A Facebook study rebuts criticism that it fills its news feed with political posts that users are likely to agree with.

By Kia Kokalitcheva
May 7, 2015

When looking at your Facebook news feed, do you feel that your friends’ posts about politics align with your own beliefs and that you agree with every article?

If so, then it’s all in your head, according to a report by the social networking giant Thursday. In fact, views are typically quite varied, the study found, helping to rebut complaints that the service – with the help of its shadowy algorithm that decides how prominently to display individual posts – has become an echo chamber for like-minded people.

Critics have long blamed Facebook and other social media companies for creating a more politically polarized climate. The thinking is that such services automatically filter out viewpoints that people don’t agree with, as a sort of business strategy.

But with the research, published Thursday in Science, Facebook is pushing back. The peer-reviewed journal gives the findings extra legitimacy that a typical self-serving press release couldn’t.

“We found that most people have friends who claim an opposing political ideology, and that the content in peoples’ News Feeds reflect those diverse views,” the company wrote in a blog post. “News Feed surfaces content that is slightly more aligned with an individual’s own ideology, however the friends you choose and the content you click on are more important factors than News Feed ranking in terms of how much content you encounter that cuts across ideological lines.”

In its research, Facebook looked at 10.1 million of its U.S. users for insight into how similar their political views were to their friends, how likely they were to come across diverse views in their news feed, and their interactions with content aligning with and opposing their views.

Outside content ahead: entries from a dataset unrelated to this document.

(* ===== verification/ServerWitness.v ===== *)
(** The server's theorems at work: a server on the engine over finite maps, one
    connection, and each theorem applied to a concrete request. *)
From stdpp Require Import base list numbers gmap relations strings.
From Stdlib Require Import ZArith Lia.
From S2P Require Import Prelude GoBytes Fields Fmt Badger KVStorage KVCorrect KVRefine StreamStorage StreamService Protocol ProtocolDecode ProtocolSpec ProtocolParse ProtocolCorrect ProtocolTrip Json JsonTrip DocStorage DocHelpers DocStore DocSpec DocRefine DocIndex DocRestart ServerState ServerText ServerBinary ServerDocs Server ServerWire ServerKV ServerLines ServerInvariant ServerSystem GoValue.

Definition sample_env : Env :=
  mkEnv 1700000000000 (str "uuid-1") 1700000000000 1700000000000000000 (fun _ => 1700000000000)
    (fun _ => 1700000000000000000) map_to_list map_to_list id (fun cs => (map_to_list cs).*1)
    (fun _ => 1700000000000) (str "uuid-2") id map_to_list 20000 true true.

Definition sample_server : Server (bdg := mem_badger) :=
  NewServer empty_storage mem_empty (Some empty_docs).
Definition sample_conn : Connection := mkConnection 1 2 [] [] false 0 0.
Definition sample_world : Server * Connection := (sample_server, sample_conn).

Lemma one_request_per_read_witness :
  (data ← encode_call (CallGet (str "k")); processRequestHybrid sample_env sample_world 1 (data ++ data))
  = handle sample_env sample_world (intended (CallGet (str "k"))).
Proof.
  destruct (decode_call (CallGet (str "k")) []) as (w & _ & E & _); [by vm_compute|].
  refine (eq_trans _ (one_request_per_read sample_env sample_world 1 (CallGet (str "k"))
    (frame (OpCode (intended (CallGet (str "k")))) w) _)); [by rewrite E|by vm_compute].
Defined.

(** A value of 32757 bytes and a DEL request: the key "k" and the rest of the
    SET's frame fill the read buffer up to the DEL. *)
Definition long_pad : bytes := replicate (Z.to_nat 32756) 97.
Definition hidden_delete : bytes := default [] (match encode_call (CallDelete (str "x")) with Ok d => Some d | _ => None end).

Lemma long_value_is_executed_witness :
  exists wire, encode_call (CallSet (str "k") (long_pad ++ hidden_delete)) = Ok wire /\
    processRequestHybrid sample_env sample_world 1 (takeZ readBuf_size wire)
    = fail sample_env sample_world (errorf "incomplete request") /\
    forall e' w', processRequestHybrid (bdg := mem_badger) (batch := mem_batch) e' w' 1 (dropZ readBuf_size wire)
                  = handle e' w' (intended (CallDelete (str "x"))).
Proof.
  refine (long_value_is_executed sample_env sample_world 1 (str "k") long_pad (CallDelete (str "x"))
    hidden_delete _ _ _ _ _).
  - by vm_compute.
  - unfold long_pad, len. by rewrite length_replicate.
  - by vm_compute.
  - by vm_compute.
  - unfold long_pad, len. by rewrite length_replicate.
Defined.

Lemma delete_command_refused_witness :
  processRequestHybrid sample_env sample_world 1 (str "DEL " ++ (str "user:1" ++ CRLF))
  = Ok (count count_error sample_server,
      offer sample_env sample_conn (frame StatusError (str "incomplete request"))).
Proof.
  refine (delete_command_refused sample_env sample_world 1 (str "DEL ") (str "user:1" ++ CRLF) _ _ _ _).
  - by left.
  - by repeat constructor.
  - done.
  - done.
Defined.

Lemma malformed_frame_ends_process_witness :
  processRequestHybrid sample_env sample_world 1 (frame OpGet (be16 65535) ++ []) = Panic.
Proof.
  refine (malformed_frame_ends_process sample_env sample_world 1 OpGet 65535 [] _ _); [by left|lia].
Defined.

Lemma counter_requests_unknown_witness :
  (data ← encode_call (CallIncr (str "hits")); processRequestHybrid sample_env sample_world 1 (data ++ []))
  = Ok (count count_error sample_server,
      offer sample_env sample_conn (frame StatusError (str "unknown opcode"))).
Proof.
  refine (counter_requests_unknown sample_env sample_world 1 (CallIncr (str "hits")) [] _ _);
    [by vm_compute|by right; left].
Defined.

Lemma sample_orders : orders_pairs sample_env.
Proof. by intros m. Qed.

Definition set_request : bytes := frame OpSet (str16 (str "k") ++ blob32 (str "v")).

Lemma kv_end_to_end_witness :
  exists w' response,
    processRequestHybrid sample_env sample_world 1 set_request = Ok w' /\
    view (store w'.1) = (kv_spec (view empty_storage) (OSet (str "k") (str "v") 0)).1 /\
    same_but_store sample_server w'.1 /\ outQueue w'.2 = [] ++ [response] /\
    DecodeResponse response = Ok (mkResponse StatusOK [] [] []).
Proof.
  refine (kv_end_to_end (bdg := mem_badger) (batch := mem_batch) sample_env sample_world 1
    (CallSet (str "k") (str "v")) (OSet (str "k") (str "v") 0) set_request _ _ _ _ _ _).
  - done.
  - by vm_compute.
  - by vm_compute.
  - exact sample_orders.
  - done.
  - done.
Defined.

Lemma text_end_to_end_witness :
  exists w', processRequestHybrid sample_env sample_world 1 (line [str "SET"; str "k"; str "v"]) = Ok w' /\
    view (store w'.1) = (kv_spec (view empty_storage) (OSet (str "k") (str "v") 0)).1 /\
    same_but_store sample_server w'.1 /\ outQueue w'.2 = [] ++ [ok_line].
Proof.
  refine (text_end_to_end (bdg := mem_badger) (batch := mem_batch) sample_env sample_world 1
    (TSet (str "k") (str "v")) _ _); [|done].
  split; [by repeat constructor|done].
Defined.

(** The worker that finds the next line in the buffer stores its bytes. *)
Definition sample_pairs : list (bytes * bytes) := [(str "k", str "secret")].
Lemma queued_values_are_read_late_witness :
  exists s job, processRequestHybrid sample_env sample_world 1 (line (str "MSET" :: pair_words sample_pairs))
      = Ok (s, count_op sample_conn) /\
    forall e' st, processJob e' st (str "GET of:client42") job =
      let '(st, r) := batch_set e' st [str "k"] [str "client"] in (st, reply r (fun _ => Ok ok_line)).
Proof.
  destruct (queued_values_are_read_late (bdg := mem_badger) (batch := mem_batch) sample_env sample_world 1
    sample_pairs) as (s & job & H & _ & _ & _ & _ & Hj); [done|by repeat constructor|done|done|done|].
  exists s, job. split; [exact H|]. intros e' st. exact (Hj e' st (str "GET of:client42")).
Defined.

(** A connection is accepted and reads an MSET, which a worker then finds. *)
Lemma mset_reached :
  exists sys job, rtc step (start sample_server) sys /\ jobQueue (server sys) = [job] /\ conn job = 1.
Proof.
  pose (sys1 := accept (start sample_server) 1 1 2).
  assert (Hc : connections sys1 !! 1 = Some sample_conn) by apply lookup_insert_eq.
  pose proof (mset_queued (bdg := mem_badger) (batch := mem_batch) sample_env
    (sample_server, sample_conn) 1 sample_pairs) as H.
  pose (job := mset_job (bdg := mem_badger) (sample_server, sample_conn) 1 sample_pairs).
  exists (set_connection (mkSystem sample_server (connections sys1) (open_ sys1)
    (<[1 := fill_buffer (default [] (buffers sys1 !! 1)) (line (str "MSET" :: pair_words sample_pairs))]>
      (buffers sys1)) (pool sys1)) (count count_slow (set_jobs sample_server [job])) 1 (count_op sample_conn)), job.
  split_and!; [|reflexivity|reflexivity].
  eapply rtc_l; [apply (Accept _ 1 1 2); [done|done|by right|by right]|].
  eapply rtc_l; [|apply rtc_refl]. eapply (Read sample_env sys1 1 sample_conn); [exact Hc| | |].
  - cbn. by apply elem_of_union; left; apply elem_of_singleton.
  - instantiate (1 := line (str "MSET" :: pair_words sample_pairs)). done.
  - unfold read_step. cbn [server sys1 accept start].
    rewrite H; [reflexivity|done|by repeat constructor|done..].
Qed.

Lemma server_stays_well_formed_witness :
  exists sys job, jobQueue (server sys) = [job] /\ conn job = 1 /\ well_formed sys.
Proof.
  destruct mset_reached as (sys & job & Hr & Hq & Hc). exists sys, job.
  split; [exact Hq|]. split; [exact Hc|].
  refine (server_stays_well_formed sample_server sys _ Hr). reflexivity.
Defined.

Lemma queued_job_runs_witness :
  exists sys job c sys', rtc step (start sample_server) sys /\ jobQueue (server sys) = [job] /\
    connections sys !! conn job = Some c /\ worker_step sample_env sys job [] c = Ok sys'.
Proof.
  destruct mset_reached as (sys & job & Hr & Hq & _).
  destruct (queued_job_runs (bdg := mem_badger) (batch := mem_batch) sample_env sample_server sys job [])
    as (c & sys' & Hc' & Hw & _ & _); [done|exact Hr|exact Hq|].
  by exists sys, job, c, sys'.
Defined.

Definition ann_document : Document :=
  <[str "name" := VString (str "ann")]> (<[str "age" := VInt 30]> ∅).
Definition ann_json : bytes := match Marshal (VObject ann_document) with Ok data => data | _ => [] end.
Definition insert_ann : bytes :=
  match encode_call (CallDocInsert users ann_json) with Ok msg => msg | _ => [] end.

Lemma ann_document_ok : doc_ok ann_document.
Proof. split; [by vm_compute|]. apply Nat.leb_le. by vm_compute. Qed.

(** A second document of that name, into the collection that is indexed by name. *)
Definition users_world : Server * Connection := (set_docs sample_server sample_docs, sample_conn).

Lemma doc_insert_end_to_end_witness :
  exists ds', holds (doc_spec sample_documents
      (DInsert 1700000000000 (str "uuid-2") users (Some (norm_doc ann_document)))).1 ds' /\
    doc_served users_world (processRequestHybrid sample_env users_world 1 insert_ann) ds'
      (ReplyValue (insert_id (str "uuid-2") (norm_doc ann_document))).
Proof.
  refine (doc_insert_end_to_end (bdg := mem_badger) (batch := mem_batch) sample_env users_world 1
    users ann_document ann_json insert_ann sample_documents sample_docs _ _ _ _ _ _ _ _ _ _).
  - apply ann_document_ok.
  - by vm_compute.
  - by vm_compute.
  - by vm_compute.
  - done.
  - exact sample_holds.
  - done.
  - done.
  - split_and!; [exact users_name_ok|done|done|apply doc_ok_norm, ann_document_ok|right].
    split; [by vm_compute|]. intros coll f v Hc Hf Hv. unfold sample_docs in Hc. cbn [indexes] in Hc. apply lookup_singleton_Some in Hc as [_ <-].
    apply elem_of_dom in Hf as [idx Hf]. unfold name_coll in Hf. apply lookup_singleton_Some in Hf as [<- _].
    assert (v = VString (str "ann")) as -> by (vm_compute in Hv; injection Hv as <-; reflexivity). by split; [|eexists].
  - by vm_compute.
Defined.

(** The indexed store of users named "ann", and a query for that name. *)
Definition query_filter : value :=
  VObject (list_to_map [(str "field", VString name_field); (str "operator", VString OpEq);
    (str "value", VString (str "ann"))]).
Definition query_data : bmap value := {[ str "filters" := VArray [query_filter] ]}.
Definition query_request : Request :=
  doc_request OpDocFind users (match Marshal (VObject query_data) with Ok data => data | _ => [] end).
Definition indexed_world : Server * Connection := (set_docs sample_server indexed_docs, sample_conn).

Lemma unlimited_query_finds_nothing_witness :
  doc_served indexed_world (processBinaryDocFind sample_env indexed_world query_request) indexed_docs
    (ReplyValue (str "null")).
Proof.
  refine (proj1 (unlimited_query_finds_nothing (bdg := mem_badger) sample_env
    indexed_world query_request query_data indexed_docs name_coll ann_query name_index
    (Some (KString (str "ann"))) _ _ _ _ _ _ _ _ _)).
  - by vm_compute.
  - by vm_compute.
  - by vm_compute.
  - done.
  - done.
  - done.
  - exact users_indexed.
  - exact by_name_decides.
  - done.
Defined.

In a blog discussing its findings, Facebook pointed to two interesting phenomena. First, it found in 2012 that much of the information users were exposed to on its service and engaged with comes from friends with whom they have relatively loose ties. The explanation is that, yes, users are more likely to share content from people they’re close to and who have similar outlooks. But social networks are typically so large – filled with people who are mere acquaintances – that most content surfaced in the news feed is inevitably diverse.

Second, recent research has shown that the power of endorsement from people in our social network can trump political ideology. This means that, for example, users are more likely to click on a news article supporting an opposing political view that a friend has shared than one supporting their own ideology from a source with whom they have no social connection.

Overall, Facebook has found the following:

  • On average 23% of people’s friends claim an opposing political ideology
  • Of the hard news content that people’s friends share, 29.5% of it cuts across ideological lines
  • When it comes to what people see in News Feed, 28.9% of the hard news encountered cuts across ideological lines, on average
  • 24.9% of the hard news content that people actually clicked on cuts across ideological lines

While Facebook’s data teams constantly investigate a variety of questions about users’ behaviors and how the social network impacts them, the question of the echo chamber could be of particular important as Facebook’s interest in being a news source continues to increase.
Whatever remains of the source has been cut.